**Aim of the task:**
The records below are to be retyped in full. Keep every word.

(Records from a dataset)
..........

(** The number of new blocks for the byte at the end of a file. *)
Lemma tail_cost K a off :
  tail_ok K a off → 0 ≤ off < MAXFILE * BSIZE →
  nblk (off + 1) - nblk off = (if fblock K a (off / BSIZE) =? 0 then 1 else 0) +
    (if (NDIRECT <=? off / BSIZE) && (indirect a =? 0) then 1 else 0).
Proof.
  intros T Ho. pose proof (div_block off Ho) as Hr. change (MAXFILE * BSIZE) with 274432 in Ho. unfold nblk.
  assert ((off + 1 + 1023) / 1024 - (off + 1023) / 1024 = if off mod 1024 =? 0 then 1 else 0) as E.
  { destruct (Z.eqb_spec (off mod 1024) 0); Z.to_euclidean_division_equations; lia. }
  assert ((fblock K a (off / BSIZE) =? 0) = (off mod 1024 =? 0)) as ->.
  { change BSIZE with 1024 in *. destruct (Z.eqb_spec (off mod 1024) 0) as [Hz|Hz].
    - apply Z.eqb_eq, (tl_end _ _ _ T); [done|]. change BSIZE with 1024. Z.to_euclidean_division_equations; lia.
    - apply Z.eqb_neq, (tl_map _ _ _ T); [lia|]. change BSIZE with 1024. Z.to_euclidean_division_equations; lia. }
  rewrite <- E. change BSIZE with 1024. change NDIRECT with 12.
  pose proof (tl_ind _ _ _ T) as Hi. change (NDIRECT * BSIZE) with 12288 in Hi.
  destruct (Z.leb_spec 12 (off / 1024)) as [H1|H1]; cbn [andb].
  - destruct (Z.eqb_spec (indirect a) 0) as [H2|H2].
    + assert (off = 12288) as -> by (apply Hi in H2; Z.to_euclidean_division_equations; lia). done.
    + assert (12288 < off) by (destruct (decide (off ≤ 12288)) as [Hle|]; [by apply Hi in Hle|lia]).
      rewrite !(proj2 (Z.ltb_lt _ _)) by lia. lia.
  - assert (off < 12288) by (Z.to_euclidean_division_equations; lia). rewrite !(proj2 (Z.ltb_ge _ _)) by lia. lia.
Qed.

..........

**Written solution:**
(** The number of new blocks for the byte at the end of a file. *)
Lemma tail_cost K a off :
  tail_ok K a off → 0 ≤ off < MAXFILE * BSIZE →
  nblk (off + 1) - nblk off = (if fblock K a (off / BSIZE) =? 0 then 1 else 0) +
    (if (NDIRECT <=? off / BSIZE) && (indirect a =? 0) then 1 else 0).
Proof.
  intros T Ho. pose proof (div_block off Ho) as Hr. change (MAXFILE * BSIZE) with 274432 in Ho. unfold nblk.
  assert ((off + 1 + 1023) / 1024 - (off + 1023) / 1024 = if off mod 1024 =? 0 then 1 else 0) as E.
  { destruct (Z.eqb_spec (off mod 1024) 0); Z.to_euclidean_division_equations; lia. }
  assert ((fblock K a (off / BSIZE) =? 0) = (off mod 1024 =? 0)) as ->.
  { change BSIZE with 1024 in *. destruct (Z.eqb_spec (off mod 1024) 0) as [Hz|Hz].
    - apply Z.eqb_eq, (tl_end _ _ _ T); [done|]. change BSIZE with 1024. Z.to_euclidean_division_equations; lia.
    - apply Z.eqb_neq, (tl_map _ _ _ T); [lia|]. change BSIZE with 1024. Z.to_euclidean_division_equations; lia. }
  rewrite <- E. change BSIZE with 1024. change NDIRECT with 12.
  pose proof (tl_ind _ _ _ T) as Hi. change (NDIRECT * BSIZE) with 12288 in Hi.
  destruct (Z.leb_spec 12 (off / 1024)) as [H1|H1]; cbn [andb].
  - destruct (Z.eqb_spec (indirect a) 0) as [H2|H2].
    + assert (off = 12288) as -> by (apply Hi in H2; Z.to_euclidean_division_equations; lia). done.
    + assert (12288 < off) by (destruct (decide (off ≤ 12288)) as [Hle|]; [by apply Hi in Hle|lia]).
      rewrite !(proj2 (Z.ltb_lt _ _)) by lia. lia.
  - assert (off < 12288) by (Z.to_euclidean_division_equations; lia). rewrite !(proj2 (Z.ltb_ge _ _)) by lia. lia.
Qed.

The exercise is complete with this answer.